A force doesn't only push particles — it produces an influence at a location, and whatever sits there decides how to consume it. A particle consumes it as motion (the lightest agent); a DOM element consumes it as a transform offset with an anchor tether; an event sink consumes a density threshold by firing a CustomEvent you can listen for. One influence, three kinds of consumer — so the field can drive real app behaviour, not just pixels.

Fundamental calls this the Field Agent Consumption Model. A single DOM body can play several roles at once — force source, density receiver, force target, and event host. Its capture-hold-release behaviour (the sink token, data-absorb, data-max, --load) is the Body Matter Interaction submodel — sink is the token; absorb is concept language, not a runtime token.

Composites, not new code.
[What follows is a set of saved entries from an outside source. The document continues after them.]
(** * Attendance tracker: keyed write queue and submission pipeline

    Shallow embedding of
    - [server/src/services/queue.service.js]  (class [KeyedConcurrentQueue]),
    - [server/src/services/anticheating.service.js],
    - [server/src/services/session.service.js], the store/database layer and
    - [server/src/routes/attendance.routes.js]  (POST /submit).

    JavaScript numbers that hold counters, retry counts and millisecond
    delays are integers in the program and are modelled by [Z].  Console
    output is left out. *)

From Stdlib Require Import ZArith List String Bool Lia QArith Qabs Qround.
Import ListNotations.
Open Scope string_scope.
Open Scope list_scope.
Open Scope Z_scope.

(** ** Keyed concurrent queue *)

Module KeyedConcurrentQueue.

Abbreviation key := string (only parsing).

(** A callback is opaque user code: all the queue can observe is whether a
    call returns or throws.  Callbacks are assumed not to re-enter the queue. *)
Inductive completion (A : Type) : Type :=
| Normal (a : A)
| Abrupt (e : string).
Arguments Normal {A} a.
Arguments Abrupt {A} e.

Record callback := mkCallback {
  cb_name : string;
  cb_throws : option string   (* [Some e]: the call throws [e] *)
}.

(** [{ task, label, retries, onSuccess, onFailure }]; the task, an async
    function, is represented by its identity. *)
Record item := mkItem {
  task : nat;
  label : string;
  retries : Z;
  onSuccess : option callback;
  onFailure : option callback
}.

(** The object's fields, as set up by the constructor. *)
Record queue := mkQueue {
  _lanes : list (key * list item);   (* Map, in insertion order *)
  _activeLanes : list key;           (* Set *)
  _concurrency : Z;
  _maxSize : Z;
  _maxRetries : Z;
  _retryDelay : Z;
  _totalItems : Z;
  _processed : Z;
  _failed : Z
}.

Record options := mkOptions {
  concurrency : Z;
  maxSize : Z;
  opt_retries : Z;
  retryDelay : Z
}.

Definition default_options : options := mkOptions 5 10000 2 1000.

Definition new (o : options) : queue :=
  mkQueue [] [] (concurrency o) (maxSize o) (opt_retries o) (retryDelay o) 0 0 0.

(** What the queue does to the outside world, in program order. *)
Inductive event :=
| Enqueued (k : key) (t : nat)                    (* [enqueue] accepted the task *)
| Started (k : key) (t : nat) (attempt : Z)       (* [item.task()] called, [attempt = item.retries] *)
| Succeeded (k : key) (t : nat)                   (* [_processed++] *)
| Retrying (k : key) (t : nat) (n : Z) (ms : Z)   (* [setTimeout(r, ms)] for retry number [n] *)
| Failed (k : key) (t : nat)                      (* [_failed++], the item is dropped *)
| Called (cb : string) (arg : option string).     (* a callback was invoked with [arg] *)

(** A suspended call of [_processLane(key)]. *)
Inductive frame :=
| AwaitTask (it : item)             (* at [await item.task()] *)
| AwaitTimer (it : item) (ms : Z)   (* at [await new Promise(r => setTimeout(r, ms))] *)
| Returned.                         (* returned; its [.finally] callback is pending *)

(** The queue object together with the suspended lane loops and the trace. *)
Record world := mkWorld {
  this : queue;
  frames : list (key * frame);
  trace : list event
}.

Definition init (o : options) : world := mkWorld (new o) [] [].

(** *** Map and Set operations *)

Fixpoint lane_get (k : key) (ls : list (key * list item)) : option (list item) :=
  match ls with
  | [] => None
  | (k', its) :: ls' => if String.eqb k' k then Some its else lane_get k ls'
  end.

Definition lane_has (k : key) (ls : list (key * list item)) : bool :=
  match lane_get k ls with Some _ => true | None => false end.

(** Replaces the contents of the array stored under [k] (the entry keeps its
    place in the Map). *)
Fixpoint lane_put (k : key) (its : list item) (ls : list (key * list item))
  : list (key * list item) :=
  match ls with
  | [] => []
  | (k', old) :: ls' =>
      if String.eqb k' k then (k', its) :: ls' else (k', old) :: lane_put k its ls'
  end.

(** [Map.set] *)
Definition lane_set (k : key) (its : list item) (ls : list (key * list item))
  : list (key * list item) :=
  if lane_has k ls then lane_put k its ls else ls ++ [(k, its)].

(** [Map.delete] *)
Fixpoint lane_delete (k : key) (ls : list (key * list item)) : list (key * list item) :=
  match ls with
  | [] => []
  | (k', its) :: ls' =>
      if String.eqb k' k then lane_delete k ls' else (k', its) :: lane_delete k ls'
  end.
(** [scrape_reddit]: [existing] is what [get_all_values] gives for the
    target sheet, [listings] what each target subreddit yields,
    [append_result] what [append_rows] would answer. *)
Definition scrape_reddit (existing : result (list (list string)))
    (listings : list (string * Listing)) (append_result : result unit) : list Event :=
  let '(all_new_rows, _, trace) :=
    foldl process_subreddit ([], existing_post_ids existing, []) listings in
  trace
    ++ match all_new_rows with
       | [] => [ENotify NNoNewPosts]
       | _ =>
           EAppendRows all_new_rows
             :: match append_result with
                | Ok _ => [ENotify (NSuccess (length all_new_rows))]
                | Raise e => [ENotify (NAppendError e)]
                end
       end.

(** The bulk appends of a trace, and its notifications. *)
Definition appends (tr : list Event) : list (list (list string)) :=
  omap (fun e => match e with EAppendRows rs => Some rs | _ => None end) tr.

Definition notifications (tr : list Event) : list Notice :=
  omap (fun e => match e with ENotify n => Some n | _ => None end) tr.

(** The posts that the listings yield, in the order of the run. *)
Definition all_yielded (listings : list (string * Listing)) : list Post :=
  mjoin ((fun entry : string * Listing => yielded entry.2) <$> listings).

(** What [get_all_values] returns after a bulk append, for a sheet that
    stores the appended texts as they are. *)
Definition after_append (data : list (list string)) (appended : list (list (list string)))
  : list (list string) :=
  data ++ mjoin appended.

End Reddit.

(** * Predicates and inputs of the further properties *)

(** ** The sheet and the log between two runs *)

Module StoreSpec.
Import Frame.

(** The URL cell of a log row as [read_csv(dtype=str)] gives it: a text or
    a missing value. *)
Definition url_is_text (r : gmap string cell) : Prop :=
  match r !! "First Tweet URL" with
  | Some (Str _) | Some NaN => True
  | _ => False
  end.

(** What [get_all_values] returns after a bulk append, for a sheet that
    stores the appended values as the texts they print as: the old rows,
    then the new ones. *)
Definition after_append (data : list (list string)) (appended : list (list (list cell)))
  : list (list string) :=
  data ++ ((fun row : list cell => astype_str <$> row) <$> mjoin appended).

(** A rewrite that the next run counts as done. *)
Definition good_rewrite (s : string) : Prop :=
  s <> "" /\ Text.startswith "Error:" s = false.

End StoreSpec.

(** ** Counting what a trace does *)

Module TraceSpec.

Definition is_call (lang : Analyzer.Lang) (e : Analyzer.Event) : bool :=
  match e, lang with
  | Analyzer.ECall Analyzer.EN _, Analyzer.EN => true
  | Analyzer.ECall Analyzer.RU _, Analyzer.RU => true
  | _, _ => false
  end.

Definition is_backoff (e : Analyzer.Event) : bool :=
  match e with Analyzer.EBackoff => true | _ => false end.

(** The pause between two units of the rewrite loop, [asyncio.sleep(10)];
    the pause between the two calls of one unit is one second. *)
Definition is_pause (e : Analyzer.Event) : bool :=
  match e with Analyzer.ESleep 10 => true | _ => false end.

Definition is_row_write (e : Analyzer.Event) : bool :=
  match e with Analyzer.EWriteRow _ => true | _ => false end.

(** The work of the rewrite stage: a call of the service, a line written to
    the local log. *)
Definition is_rewrite_work (e : Analyzer.Event) : bool :=
  match e with
  | Analyzer.ECall _ _ | Analyzer.EWriteRow _ | Analyzer.EWriteHeader => true
  | _ => false
  end.

(** The notifications by which [process_data] reports how a run ended. *)
Definition is_outcome (e : Analyzer.Event) : bool :=
  match e with
  | Analyzer.ENotify Analyzer.NNoSourceData
  | Analyzer.ENotify Analyzer.NPreprocessError
  | Analyzer.ENotify Analyzer.NNoNewTweets
  | Analyzer.ENotify Analyzer.NNoRelevant
  | Analyzer.ENotify (Analyzer.NSuccess _) => true
  | _ => false
  end.

Definition count (p : Analyzer.Event -> bool) (tr : list Analyzer.Event) : nat :=
  length (filter (fun e => p e) tr).

(** The calls of the rewrite service for one language. *)
Definition calls (lang : Analyzer.Lang) (tr : list Analyzer.Event) : nat :=
  count (is_call lang) tr.

End TraceSpec.

(** ** A later run *)

Module NextRunSpec.

(** The local log after a first run wrote one rewritten record. *)
Definition log_after_first_run : Analyzer.LocalFile :=
  foldl Analyzer.append_row (Analyzer.write_header Analyzer.Absent)
        [ SyncSpec.rewritten_record ].

(** The world of the next run: the same post is still in the source sheet,
    and the remote sheet cannot be read. *)
Definition world_of_next_run : Analyzer.World :=
  {| Analyzer.source_sheets := Analyzer.source_sheets RunSpec.world_with_one_post;
     Analyzer.local_file := log_after_first_run;
     Analyzer.target_read_state := Raise (OtherException "APIError");
     Analyzer.target_read_sync := Raise (OtherException "APIError");
     Analyzer.open_local := Ok tt;
     Analyzer.writeheader_result := Ok tt;
     Analyzer.append_result := Ok tt |}.

End NextRunSpec.

(** ** Texts for the content filters *)

Module FilterSpec.


(** A unit whose text passes the filters. *)
Definition post_about_a_model : gmap string Frame.cell :=
  RewriteSpec.unit_with_text
    "We trained a new model on public data and the results look promising.".

End FilterSpec.

(** ** Posts and listings *)

Module RedditSpec.

Definition post (i : string) : Reddit.Post :=
  {| Reddit.id := i; Reddit.title := "A new model"; Reddit.selftext := "";
     Reddit.author := Some ("bob", "t2_1");
     Reddit.timestamp_str := "2024-01-01 10:00:00 UTC+0000";
     Reddit.permalink := "/r/x/comments/" +:+ i +:+ "/";
     Reddit.score := 10; Reddit.num_comments := 3;
     Reddit.subreddit_display := "x" |}.

(** Two subreddits that share a post; the second listing fails after its
    first post. *)
Definition listings : list (string * Reddit.Listing) :=
  [ ("x", {| Reddit.yielded := [ post "abc1"; post "abc2" ]; Reddit.failure := None |});
    ("y", {| Reddit.yielded := [ post "abc2"; post "abc3" ];
             Reddit.failure := Some (Reddit.PRAWException "503") |}) ].

End RedditSpec.

(** ** The scrapers' sheets as the analyzer's source *)

Module PipelineSpec.
Import Frame.

(** Every source sheet has the header that one of the two scrapers
    writes. *)
Definition scraper_sheets (w : Analyzer.World) : Prop :=
  Forall (fun entry : string * Analyzer.SheetRead =>
            match entry.2 with
            | Analyzer.Values (header :: _) =>
                header = Sheets.twitter_header \/ header = Sheets.OUTPUT_COLUMNS
            | _ => True
            end)
         (Analyzer.source_sheets w).

(** The fields that a consolidated record copies from the first row of its
    group and that no later step changes. *)
Definition copied (c : string) : Prop :=
  c = "Original Username" \/ c = "First Tweet Timestamp" \/ c = "First Tweet URL".

(** No source sheet has the column [c]. *)
Definition headers_lack (c : string) (w : Analyzer.World) : Prop :=
  Forall (fun entry : string * Analyzer.SheetRead =>
            match entry.2 with
            | Analyzer.Values (header :: _) => c ∉ header
            | _ => True
            end)
         (Analyzer.source_sheets w).

(** Every source sheet has the header that [scraper.py] writes. *)
Definition twitter_sheets (w : Analyzer.World) : Prop :=
  Forall (fun entry : string * Analyzer.SheetRead =>
            match entry.2 with
            | Analyzer.Values (header :: _) => header = Sheets.twitter_header
            | _ => True
            end)
         (Analyzer.source_sheets w).

(** The columns that the consolidation reads and standardization does not
    add. *)
Definition source_labels : list string := [ "Display Name"; "Tweet Text"; "Tweet Type" ].

(** Every source sheet has the three columns, and no label twice. *)
Definition labelled (w : Analyzer.World) : Prop :=
  Forall (fun entry : string * Analyzer.SheetRead =>
            match entry.2 with
            | Analyzer.Values (header :: _) =>
                NoDup header /\ Forall (fun c => c ∈ header) source_labels
            | _ => True
            end)
         (Analyzer.source_sheets w).

(** A row without author and without record URL. *)
Definition anonymous (r : gmap string cell) : Prop :=
  r !! "Original Username" = Some (Str "") /\ r !! "First Tweet URL" = Some (Str "").

(** One post as [scrape_reddit] writes it. *)
Definition reddit_row : list string := Reddit.row_list (RedditSpec.post "abc1").

(** A run of the reddit analyzer over the scraper's sheet, after a first
    run logged a record: the log holds a rewritten record whose URL is the
    empty string. *)
Definition world_after_first_run : Analyzer.World :=
  {| Analyzer.source_sheets :=
       [ ("Sheet_Reddit_Raw", Analyzer.Values [ Sheets.OUTPUT_COLUMNS; reddit_row ]) ];
     Analyzer.local_file := Analyzer.Log ProcessedSpec.log_with_empty_url;
     Analyzer.target_read_state := Ok [ Analyzer.TARGET_COLUMNS ];
     Analyzer.target_read_sync := Ok [ Analyzer.TARGET_COLUMNS ];
     Analyzer.open_local := Ok tt;
     Analyzer.writeheader_result := Ok tt;
     Analyzer.append_result := Ok tt |}.

(** The first run of the twitter analyzer over the scraper's sheet. *)
Definition world_with_twitter_sheet : Analyzer.World :=
  {| Analyzer.source_sheets :=
       [ ("Sheet1", Analyzer.Values [ Sheets.twitter_header; Sheets.twitter_row ]) ];
     Analyzer.local_file := Analyzer.Absent;
     Analyzer.target_read_state := Ok [ Analyzer.TARGET_COLUMNS ];
     Analyzer.target_read_sync := Ok [ Analyzer.TARGET_COLUMNS ];
     Analyzer.open_local := Ok tt;
     Analyzer.writeheader_result := Ok tt;
     Analyzer.append_result := Ok tt |}.

(** The unit that the consolidation makes of that post. *)
Definition consolidated_post : gmap string cell :=
  Analyzer.processed_row Analyzer.reddit "2024-01-01 00:00:00 UTC" "abc1"
    (Str "") (Str "bob") (Str "2024-01-01 10:00:00 UTC+0000") (Str "Title: A new model")
    (Str "") (Int 0) (Int 0) (Int 0) (Int 0) (Int 0) (Int 0) (Str "Reddit Post") (Int 1).

End PipelineSpec.

(** ** A cycle in progress *)

Module CycleSpec.

(** The cycle's state before the first user. *)
Definition cycle_start (state : gmap string Z) : Scraper.Cycle :=
  {| Scraper.last_seen_state := state; Scraper.all_rows_to_append := [];
     Scraper.processed_tweet_ids_this_run := ∅; Scraper.cycle_errors := [] |}.

Definition alice_timeline : list Scraper.Tweet :=
  [ ScraperSpec.tweet 105; ScraperSpec.tweet 103; ScraperSpec.tweet 99 ].

End CycleSpec.

(** Discharges [has_labels] on a concrete row. *)
Ltac solve_labels :=
  unfold OwnershipSpec.has_labels, OwnershipSpec.consolidation_labels;
  repeat first
    [ apply Forall_nil
    | apply Forall_cons; split
    | (eexists; reflexivity) ].


(** * Properties *)

(** ** Text *)

Lemma slice_to_length n s : (String.length (Text.slice_to n s) <= n)%nat.
Proof.
  revert s. induction n as [|n IH]; intros [|c s]; simpl; try lia.
  specialize (IH s). lia.
Qed.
Bigger ideas — blackhole, galaxy, tornado — are presets that expand to several co-located bodies, one primitive each. The engine never grows to add a preset.

Engine-stepped agents, tagged matter, and the scalar field

Three engine capabilities turn the swarm from a backdrop into a population you can program. They live in the core, so they work under any renderer — and the Three.js layer binds a mesh over each one.

  • Engine-stepped agentsaddAgent(spec) experimental adds a participant the integrator moves (vs an agent that samples the field and integrates itself). It lives in the conserved pool, so it feels every force the swarm feels — body forces and the particle-level hunt/align/cohesion — and each step its report(p) fires so an external object (a mesh, a label) can follow it. maxSpeed clamps it; it edge-bounces rather than wrapping; it's counted by particleCount() but excluded from readParticles().
  • Matter tagging — a body stamps the matter it emits with data-species and acts selectively via data-affects (a species set). Matter outside the set feels no force and is skipped in the density sample, so several ecologies — pollen, seeds, spores — share one field with no cross-talk. Tags are read once at scan, allocation-free per frame.
  • The scalar fieldsampleScalar(x, y) experimental returns the smooth diffused density ∈ [0, 1] at a point (the heatmap grid, bilinear-sampled). Its gradient stays meaningful right at a source — unlike a nearest-body readout — so a creature can forage by gradient, always reading which way is "more". Enable it with createField({ heatmap: true }); it runs even under render: 'none'.

These extend the consumption model rather than adding forces: an agent is a particle the engine drives, tagging scopes which matter a force sees, and the scalar is a read channel — no new data-body verb. The FieldHandle reference has the exact signatures.